Is it true that $\E_{X,Y}[X \cdot \sin{Y}] = \E_Y[\E_{X|Y}[X|Y]\cdot \sin{Y}]$? What about the more general case, $\E_{X,Y}[X \cdot f(Y)] = \E_Y[\E_{X|Y}[X|Y]\cdot f(Y)]$ for arbitrary $f$?
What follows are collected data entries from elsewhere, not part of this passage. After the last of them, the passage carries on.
(** * AutoScholar: the comparison and recommendation logic of the front end

    A shallow embedding of the four computations of the search-results
    page ([extractPoints], [computeDiffs], [buildFallbackEvidenceGraph],
    src/frontend/src/pages/HomePage.jsx) and of the client-side fallback of
    the profile page's recommendation effect ([compute], the ProfilePage
    component), followed by the properties proved about them; and of the
    code around them: the summary cards of the compare dialog, the filter
    handlers, the card width and the page count of the search-results page,
    and the author lists, the interests of the edit dialog and the
    references of a draft of the profile page.

    Modelling conventions.
    - A JavaScript string is its sequence of UTF-16 code units ([jsstring]);
      [length] is the JavaScript [length].
    - Values that arrive from the backend are JSON values ([value]).
    - A thrown [TypeError] is the [Throw] outcome of the [result] monad.
    - Number formatting and Unicode case mapping are built-ins of the
      language, not code of the repository: they are the operations of the
      classes [Numbers] and [Casing], and every theorem holds for all of
      them.
    - The object [unique] of [computeDiffs] is the finite map from a
      property name to the array that [unique[name]] reads. A plain object
      inherits the accessor [__proto__]: the assignment
      [unique['__proto__'] = []] creates no property, it makes the array
      the prototype of the object, and [unique['__proto__']] reads it back.
      The entry of the map under [__proto__] stands for that prototype; the
      own keys of the object are the other names ([own_key]).
    - A handler of a component is the function from the state it reads (and
      its argument) to the state it sets; years and pages are integers.
    - A result count is a natural number; its division by ten is the one
      of doubles, the quotient rounded to 53 significant bits. *)

From Stdlib Require Import NArith ZArith List Bool Lia Ascii String Decimal DecimalNat Sorting.Permutation Sorting.Sorted.
From stdpp Require Import base option list gmap.

Local Open Scope N_scope.

(** ** Strings *)

Abbreviation jsstring := (list N).

(** A literal of the source, as code units (the literals of this program are ASCII). *)
Definition js (s : string) : jsstring := map N_of_ascii (list_ascii_of_string s).
Arguments js : simpl never.

(** The white space of [\s] and of [String.prototype.trim]: WhiteSpace and
    LineTerminator of ECMA-262. *)
Definition is_space (c : N) : bool :=
  (c =? 9) || (c =? 10) || (c =? 11) || (c =? 12) || (c =? 13) || (c =? 32)
  || (c =? 160) || (c =? 5760) || ((8192 <=? c) && (c <=? 8202))
  || (c =? 8232) || (c =? 8233) || (c =? 8239) || (c =? 8287)
  || (c =? 12288) || (c =? 65279).

(** [[A-Za-z0-9]] *)
Definition is_alnum (c : N) : bool :=
  ((65 <=? c) && (c <=? 90)) || ((97 <=? c) && (c <=? 122)) || ((48 <=? c) && (c <=? 57)).

(** [[\.\?\!]] *)
Definition is_terminator (c : N) : bool := (c =? 46) || (c =? 63) || (c =? 33).

(** [[-•\s]]: hyphen, U+2022, white space. *)
Definition is_marker (c : N) : bool := (c =? 45) || (c =? 8226) || is_space c.

Definition jseq (a b : jsstring) : bool := bool_decide (a = b).

Fixpoint uint_digits (d : Decimal.uint) : jsstring :=
  match d with
  | Decimal.Nil => []
  | Decimal.D0 d => 48 :: uint_digits d
  | Decimal.D1 d => 49 :: uint_digits d
  | Decimal.D2 d => 50 :: uint_digits d
  | Decimal.D3 d => 51 :: uint_digits d
  | Decimal.D4 d => 52 :: uint_digits d
  | Decimal.D5 d => 53 :: uint_digits d
  | Decimal.D6 d => 54 :: uint_digits d
  | Decimal.D7 d => 55 :: uint_digits d
  | Decimal.D8 d => 56 :: uint_digits d
  | Decimal.D9 d => 57 :: uint_digits d
  end.

(** A loop index inside a template literal, or used as a property key. *)
Definition decimal (n : nat) : jsstring := uint_digits (Nat.to_uint n).
Arguments decimal : simpl never.

(** ** Outcomes *)

Inductive result (A : Type) : Type :=
| Ok (a : A)
| Throw.
Arguments Ok {A} a.
Arguments Throw {A}.

Definition bind {A B : Type} (r : result A) (k : A -> result B) : result B :=
  match r with
  | Ok a => k a
  | Throw => Throw
  end.

Notation "'let*' x ':=' e 'in' k" := (bind e (fun x => k))
  (at level 10, x name, e at level 100, k at level 200).

(** [xs.map(f)] when [f] can throw. *)
Fixpoint mapM {A B : Type} (f : A -> result B) (xs : list A) : result (list B) :=
  match xs with
  | [] => Ok []
  | x :: rest =>
      let* y := f x in
      let* ys := mapM f rest in
      Ok (y :: ys)
  end.

(** A loop that threads an accumulator and can throw. *)
Fixpoint foldM {A S : Type} (f : S -> A -> result S) (xs : list A) (s : S) : result S :=
  match xs with
  | [] => Ok s
  | x :: rest =>
      let* s' := f s x in
      foldM f rest s'
  end.

(** ** Built-ins and values *)

(** The number built-ins, for any representation [num] of the numbers. *)
Class Numbers (num : Type) : Type := {
  (** ToBoolean on a number: false for zeros and NaN. *)
  num_truthy : num -> bool;
  (** [String(n)] *)
  num_toString : num -> jsstring;
  (** [n.toFixed(3)] *)
  num_toFixed3 : num -> jsstring
}.

(** The case mapping of strings. *)
Class Casing : Type := {
  (** [s.toLowerCase()] *)
  toLowerCase : jsstring -> jsstring
}.

#[warnings="-register-all"]
Inductive value {num : Type} : Type :=
| VUndef
| VNull
| VBool (b : bool)
| VNum (n : num)
| VStr (s : jsstring)
| VArr (xs : list value)
| VObj (fields : list (jsstring * value)).
Arguments value num : clear implicits.

Section Values.
Context {num : Type} {numbers : Numbers num} {casing : Casing}.

#[local] Abbreviation value := (value num).

(** ToBoolean. *)
Definition truthy (v : value) : bool :=
  match v with
  | VUndef | VNull => false
  | VBool b => b
  | VNum n => num_truthy n
  | VStr s => negb (bool_decide (s = []))
  | VArr _ | VObj _ => true
  end.

(** [a || b] *)
Definition or_else (a b : value) : value := if truthy a then a else b.

(** [a ?? b] *)
Definition nullish (a b : value) : value :=
  match a with
  | VUndef | VNull => b
  | _ => a
  end.

(** An own property of an object. *)
Fixpoint own (k : jsstring) (fields : list (jsstring * value)) : value :=
  match fields with
  | [] => VUndef
  | (k', v) :: rest => if jseq k k' then v else own k rest
  end.

Definition has_own (k : jsstring) (fields : list (jsstring * value)) : bool :=
  existsb (fun kv => jseq k (fst kv)) fields.

(** [v.k] for the property names this program reads by name ([papers],
    [paper_id], [paperId], [summary], [id], [title], [name], [abstract],
    [evidence_graph], [edges], [metrics], [embedding_similarity],
    [keyword_overlap], [savedPapers], [searchHistory], [query], [results],
    [doi]): none of them is a member of a built-in prototype, an index or
    [length], so only an object can hold one. Reading a property of
    [undefined] or [null] throws. *)
Definition get (v : value) (k : jsstring) : result value :=
  match v with
  | VUndef | VNull => Throw
  | VObj fields => Ok (own k fields)
  | VBool _ | VNum _ | VStr _ | VArr _ => Ok VUndef
  end.

(** [v[i]] for a loop index [i]. *)
Definition index (v : value) (i : nat) : result value :=
  match v with
  | VUndef | VNull => Throw
  | VArr xs => Ok (nth i xs VUndef)
  | VObj fields => Ok (own (decimal i) fields)
  | VStr s => Ok (match nth_error s i with Some c => VStr [c] | None => VUndef end)
  | VBool _ | VNum _ => Ok VUndef
  end.

(** [String(v)]. An array joins its elements with a comma, [null] and
    [undefined] elements printing as the empty string; an object prints as
    [[object Object]] unless it has an own [toString] member, which (being
    JSON data, never a function) makes the conversion throw. *)
Fixpoint to_string (v : value) : result jsstring :=
  match v with
  | VUndef => Ok (js "undefined")
  | VNull => Ok (js "null")
  | VBool true => Ok (js "true")
  | VBool false => Ok (js "false")
  | VNum n => Ok (num_toString n)
  | VStr s => Ok s
  | VArr xs =>
      (fix join (first : bool) (xs : list value) : result jsstring :=
         match xs with
         | [] => Ok []
         | x :: rest =>
             let* s := match x with
                       | VUndef | VNull => Ok []
                       | _ => to_string x
                       end in
             let* t := join false rest in
             Ok ((if first then [] else js ",") ++ s ++ t)
         end) true xs
  | VObj fields => if has_own (js "toString") fields then Throw else Ok (js "[object Object]")
  end.

Definition is_array (v : value) : bool :=
  match v with
  | VArr _ => true
  | _ => false
  end.

Definition is_undefined (v : value) : bool :=
  match v with
  | VUndef => true
  | _ => false
  end.

(** The elements of a truthy value on which an array method ([map],
    [forEach]) is called: anything but an array has no such method. *)
Definition elements_of (v : value) : result (list value) :=
  match v with
  | VArr xs => Ok xs
  | _ => Throw
  end.

End Values.

(** ** The evidence graph (buildFallbackEvidenceGraph) *)

Record node {num : Type} : Type := {
  node_id : jsstring;
  node_title : value num
}.
Arguments node num : clear implicits.

Record evidence_record {num : Type} : Type := {
  ref_id : jsstring;
  label : jsstring;
  similarity : value num;
  shared_keywords : list (value num)
}.
Arguments evidence_record num : clear implicits.

Record edge {num : Type} : Type := {
  source : jsstring;
  target : jsstring;
  relation : jsstring;
  evidence : list (evidence_record num)
}.
Arguments edge num : clear implicits.

(** What the function returns: the backend's [evidence_graph] object as it
    came, or a graph built here. *)
Inductive graph {num : Type} : Type :=
| Backend (g : value num)
| Synthesized (nodes : list (node num)) (edges : list (edge num)).
Arguments graph num : clear implicits.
I can show that $\E_{X,Y}[X \cdot Y] = \E_Y[\E_{X|Y}[X|Y] \cdot Y]$:
It is a standard result that $\E_{X,Y}[X \cdot Y] = \Sigma_{XY} + \mu_X \cdot \mu_Y$. From this answer on stats.stackexchange.com, we have that $$\E_{X|Y}[X|Y] = \mu_X + \frac{\Sigma_{XY}}{\Sigma_{YY}}(Y - \mu_Y).$$ Now $$\begin{split} \E_Y[\E_{X|Y}[X|Y] \cdot Y] &= \E_Y[(\mu_X + \frac{\Sigma_{XY}}{\Sigma_{YY}}(Y - \mu_Y)) \cdot Y] \\ &= \E_Y[\mu_X \cdot Y] + \frac{\Sigma_{XY}}{\Sigma_{YY}}\E_Y[Y^2 - \mu_Y \cdot Y]\\ &=\mu_x \cdot \mu_Y + \frac{\Sigma_{XY}}{\Sigma_{YY}}(\E_Y[Y^2] - \E_y[Y]^2) \\ &=\mu_x \cdot \mu_Y + \frac{\Sigma_{XY}}{\Sigma_{YY}}\Sigma_{YY} \\ &=\Sigma_{XY} + \mu_X \cdot \mu_Y = E_{X,Y}[XY]. \endproof \end{split}.$$
I am also aware of the tower rule $\E_X[X] = \E_Y[\E_{X|Y}[X|Y]]$, and I can sketch a proof along the lines of
$$\begin{split} \E_{X,Y}[X \cdot f(Y)] &= \E_Y[\E_X[X \cdot f(Y)]] \\ &= \E_Y[\E_X[X] \cdot f(Y)] \\ &= \E_Y[\E_Y[\E_{X|Y}[X|Y]] \cdot f(Y)] \\ &= \E_Y[\E_{X|Y}[X|Y]] \cdot \E_Y[f(Y)] \\ &=\ \dots\ ? \end{split}$$
But this is clearly wrong, since $\E_{X,Y}[X\cdot Y] \neq \E_X[X]\cdot \E_Y[Y]$ as the above would imply.